TASK BRIEF:
In the entries below, find the line with "Definition FLAG_USER : Z := 4." and the line with "(λ t, entry_of"; give again those lines and every line between them, exactly.

☆ ☆ ☆ ☆ ☆ ☆ ☆

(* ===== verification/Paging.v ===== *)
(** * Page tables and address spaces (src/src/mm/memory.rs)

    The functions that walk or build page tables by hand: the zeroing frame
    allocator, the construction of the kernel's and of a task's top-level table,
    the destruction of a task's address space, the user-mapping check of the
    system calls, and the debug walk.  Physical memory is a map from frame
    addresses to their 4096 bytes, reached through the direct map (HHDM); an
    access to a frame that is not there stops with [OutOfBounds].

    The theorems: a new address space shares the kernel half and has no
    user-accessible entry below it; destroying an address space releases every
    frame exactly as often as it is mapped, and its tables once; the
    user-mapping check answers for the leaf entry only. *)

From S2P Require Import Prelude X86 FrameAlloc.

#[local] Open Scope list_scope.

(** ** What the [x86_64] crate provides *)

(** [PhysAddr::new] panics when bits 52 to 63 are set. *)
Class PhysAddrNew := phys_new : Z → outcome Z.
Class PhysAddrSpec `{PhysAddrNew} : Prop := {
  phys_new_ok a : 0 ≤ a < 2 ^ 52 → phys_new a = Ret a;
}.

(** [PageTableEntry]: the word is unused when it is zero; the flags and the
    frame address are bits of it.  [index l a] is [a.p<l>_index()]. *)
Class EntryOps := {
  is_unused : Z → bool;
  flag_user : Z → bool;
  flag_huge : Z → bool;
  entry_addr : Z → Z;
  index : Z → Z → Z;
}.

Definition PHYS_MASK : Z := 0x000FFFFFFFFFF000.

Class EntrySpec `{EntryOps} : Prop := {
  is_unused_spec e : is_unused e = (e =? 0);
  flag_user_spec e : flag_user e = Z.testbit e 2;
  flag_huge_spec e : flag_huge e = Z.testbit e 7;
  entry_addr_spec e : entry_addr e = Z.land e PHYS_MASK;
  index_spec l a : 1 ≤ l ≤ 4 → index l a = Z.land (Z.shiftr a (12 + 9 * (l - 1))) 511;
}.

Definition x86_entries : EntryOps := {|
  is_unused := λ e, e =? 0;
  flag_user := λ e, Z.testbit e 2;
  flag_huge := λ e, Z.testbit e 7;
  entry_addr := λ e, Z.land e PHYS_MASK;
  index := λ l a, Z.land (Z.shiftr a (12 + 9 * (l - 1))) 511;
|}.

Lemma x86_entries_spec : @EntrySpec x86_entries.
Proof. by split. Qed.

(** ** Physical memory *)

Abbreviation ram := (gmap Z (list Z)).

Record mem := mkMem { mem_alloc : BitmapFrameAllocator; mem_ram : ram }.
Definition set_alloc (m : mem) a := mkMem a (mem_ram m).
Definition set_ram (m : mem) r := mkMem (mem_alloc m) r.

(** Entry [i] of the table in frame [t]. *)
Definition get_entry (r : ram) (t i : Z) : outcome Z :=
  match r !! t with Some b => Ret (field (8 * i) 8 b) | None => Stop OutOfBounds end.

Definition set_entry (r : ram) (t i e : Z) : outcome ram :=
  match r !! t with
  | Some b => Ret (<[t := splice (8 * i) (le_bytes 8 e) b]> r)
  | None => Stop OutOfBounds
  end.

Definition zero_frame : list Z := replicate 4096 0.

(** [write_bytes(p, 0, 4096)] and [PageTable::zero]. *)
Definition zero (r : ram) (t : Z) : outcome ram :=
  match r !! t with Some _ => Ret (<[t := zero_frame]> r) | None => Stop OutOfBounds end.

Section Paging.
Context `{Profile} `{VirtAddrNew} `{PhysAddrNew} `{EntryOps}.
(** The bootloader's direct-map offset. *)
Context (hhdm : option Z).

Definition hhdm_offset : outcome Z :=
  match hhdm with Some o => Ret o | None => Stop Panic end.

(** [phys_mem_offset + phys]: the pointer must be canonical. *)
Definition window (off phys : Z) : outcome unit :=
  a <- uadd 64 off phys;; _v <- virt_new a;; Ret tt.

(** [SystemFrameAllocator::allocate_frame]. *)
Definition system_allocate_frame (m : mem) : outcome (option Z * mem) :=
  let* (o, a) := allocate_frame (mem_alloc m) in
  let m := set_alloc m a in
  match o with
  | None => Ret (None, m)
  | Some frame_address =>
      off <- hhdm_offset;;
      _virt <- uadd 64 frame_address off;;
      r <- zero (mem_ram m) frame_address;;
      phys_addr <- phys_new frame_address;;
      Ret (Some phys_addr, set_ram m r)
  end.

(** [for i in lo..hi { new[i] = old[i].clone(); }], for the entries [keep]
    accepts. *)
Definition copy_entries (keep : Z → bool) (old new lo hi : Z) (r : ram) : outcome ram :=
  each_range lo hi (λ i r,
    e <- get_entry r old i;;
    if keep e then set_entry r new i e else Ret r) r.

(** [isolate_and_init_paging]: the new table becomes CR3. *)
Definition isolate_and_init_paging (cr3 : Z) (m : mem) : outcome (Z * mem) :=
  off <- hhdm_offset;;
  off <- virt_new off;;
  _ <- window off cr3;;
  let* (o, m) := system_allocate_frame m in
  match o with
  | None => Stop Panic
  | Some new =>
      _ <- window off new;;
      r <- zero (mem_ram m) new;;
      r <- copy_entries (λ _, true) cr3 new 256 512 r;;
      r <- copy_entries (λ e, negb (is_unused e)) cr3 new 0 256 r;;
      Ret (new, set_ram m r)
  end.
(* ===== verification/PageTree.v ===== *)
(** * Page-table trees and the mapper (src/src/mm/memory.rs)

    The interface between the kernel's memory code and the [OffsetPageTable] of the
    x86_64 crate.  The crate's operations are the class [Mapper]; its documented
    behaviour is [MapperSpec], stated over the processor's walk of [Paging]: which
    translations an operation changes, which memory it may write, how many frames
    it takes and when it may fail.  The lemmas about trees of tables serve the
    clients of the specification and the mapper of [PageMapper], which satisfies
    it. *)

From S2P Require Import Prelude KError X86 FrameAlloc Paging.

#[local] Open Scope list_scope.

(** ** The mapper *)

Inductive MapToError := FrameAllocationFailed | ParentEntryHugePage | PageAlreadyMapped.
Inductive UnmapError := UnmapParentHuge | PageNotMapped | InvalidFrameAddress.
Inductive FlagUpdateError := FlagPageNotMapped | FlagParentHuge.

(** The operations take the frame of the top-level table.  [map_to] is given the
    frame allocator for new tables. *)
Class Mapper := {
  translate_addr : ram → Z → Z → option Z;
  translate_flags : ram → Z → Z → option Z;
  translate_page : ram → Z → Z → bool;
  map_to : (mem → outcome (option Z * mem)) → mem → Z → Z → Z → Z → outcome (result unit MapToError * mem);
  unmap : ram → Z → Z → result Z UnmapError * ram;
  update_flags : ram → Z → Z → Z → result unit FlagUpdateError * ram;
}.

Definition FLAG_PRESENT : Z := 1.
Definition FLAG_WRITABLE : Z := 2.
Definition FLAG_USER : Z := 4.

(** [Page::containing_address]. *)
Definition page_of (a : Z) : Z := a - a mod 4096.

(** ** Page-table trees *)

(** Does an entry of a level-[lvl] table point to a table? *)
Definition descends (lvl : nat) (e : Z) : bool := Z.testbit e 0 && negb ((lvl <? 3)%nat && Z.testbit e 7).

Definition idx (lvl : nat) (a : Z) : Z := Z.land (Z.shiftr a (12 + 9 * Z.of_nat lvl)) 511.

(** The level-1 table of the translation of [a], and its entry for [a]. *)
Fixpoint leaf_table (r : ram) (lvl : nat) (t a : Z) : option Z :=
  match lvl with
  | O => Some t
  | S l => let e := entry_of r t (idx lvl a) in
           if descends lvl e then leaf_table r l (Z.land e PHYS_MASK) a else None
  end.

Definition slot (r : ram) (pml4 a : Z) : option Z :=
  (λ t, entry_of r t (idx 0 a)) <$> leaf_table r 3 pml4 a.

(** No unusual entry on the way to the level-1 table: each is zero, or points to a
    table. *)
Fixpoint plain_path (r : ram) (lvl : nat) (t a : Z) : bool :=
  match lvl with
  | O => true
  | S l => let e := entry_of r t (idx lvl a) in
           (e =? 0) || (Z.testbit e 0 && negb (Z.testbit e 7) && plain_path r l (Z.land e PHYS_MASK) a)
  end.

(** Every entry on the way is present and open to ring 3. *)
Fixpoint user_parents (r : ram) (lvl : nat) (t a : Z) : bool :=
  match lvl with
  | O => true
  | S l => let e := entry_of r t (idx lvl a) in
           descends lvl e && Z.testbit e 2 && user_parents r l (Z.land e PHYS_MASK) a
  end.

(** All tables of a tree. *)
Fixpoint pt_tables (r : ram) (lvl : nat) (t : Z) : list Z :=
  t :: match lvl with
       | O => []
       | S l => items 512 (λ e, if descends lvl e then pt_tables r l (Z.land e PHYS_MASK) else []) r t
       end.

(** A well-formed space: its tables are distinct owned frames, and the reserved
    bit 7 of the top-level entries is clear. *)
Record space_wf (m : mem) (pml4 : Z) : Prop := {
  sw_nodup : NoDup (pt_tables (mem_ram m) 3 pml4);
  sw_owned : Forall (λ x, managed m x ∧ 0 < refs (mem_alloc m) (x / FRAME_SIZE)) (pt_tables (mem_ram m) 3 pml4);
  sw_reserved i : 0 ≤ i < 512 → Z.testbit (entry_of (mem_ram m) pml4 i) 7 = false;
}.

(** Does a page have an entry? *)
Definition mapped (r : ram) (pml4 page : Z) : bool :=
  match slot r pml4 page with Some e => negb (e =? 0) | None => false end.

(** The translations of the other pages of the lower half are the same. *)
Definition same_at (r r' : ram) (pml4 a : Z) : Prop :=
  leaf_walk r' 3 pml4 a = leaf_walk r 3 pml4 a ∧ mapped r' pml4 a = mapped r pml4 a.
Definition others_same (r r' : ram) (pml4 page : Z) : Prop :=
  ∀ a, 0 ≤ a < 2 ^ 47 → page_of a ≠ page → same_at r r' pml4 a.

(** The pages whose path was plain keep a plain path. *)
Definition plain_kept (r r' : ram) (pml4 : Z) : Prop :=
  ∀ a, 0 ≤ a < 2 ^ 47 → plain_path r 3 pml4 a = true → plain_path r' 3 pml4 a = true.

☆ ☆ ☆ ☆ ☆ ☆ ☆

REPLY:
Definition FLAG_USER : Z := 4.

(** [Page::containing_address]. *)
Definition page_of (a : Z) : Z := a - a mod 4096.

(** ** Page-table trees *)

(** Does an entry of a level-[lvl] table point to a table? *)
Definition descends (lvl : nat) (e : Z) : bool := Z.testbit e 0 && negb ((lvl <? 3)%nat && Z.testbit e 7).

Definition idx (lvl : nat) (a : Z) : Z := Z.land (Z.shiftr a (12 + 9 * Z.of_nat lvl)) 511.

(** The level-1 table of the translation of [a], and its entry for [a]. *)
Fixpoint leaf_table (r : ram) (lvl : nat) (t a : Z) : option Z :=
  match lvl with
  | O => Some t
  | S l => let e := entry_of r t (idx lvl a) in
           if descends lvl e then leaf_table r l (Z.land e PHYS_MASK) a else None
  end.

Definition slot (r : ram) (pml4 a : Z) : option Z :=
  (λ t, entry_of r t (idx 0 a)) <$> leaf_table r 3 pml4 a.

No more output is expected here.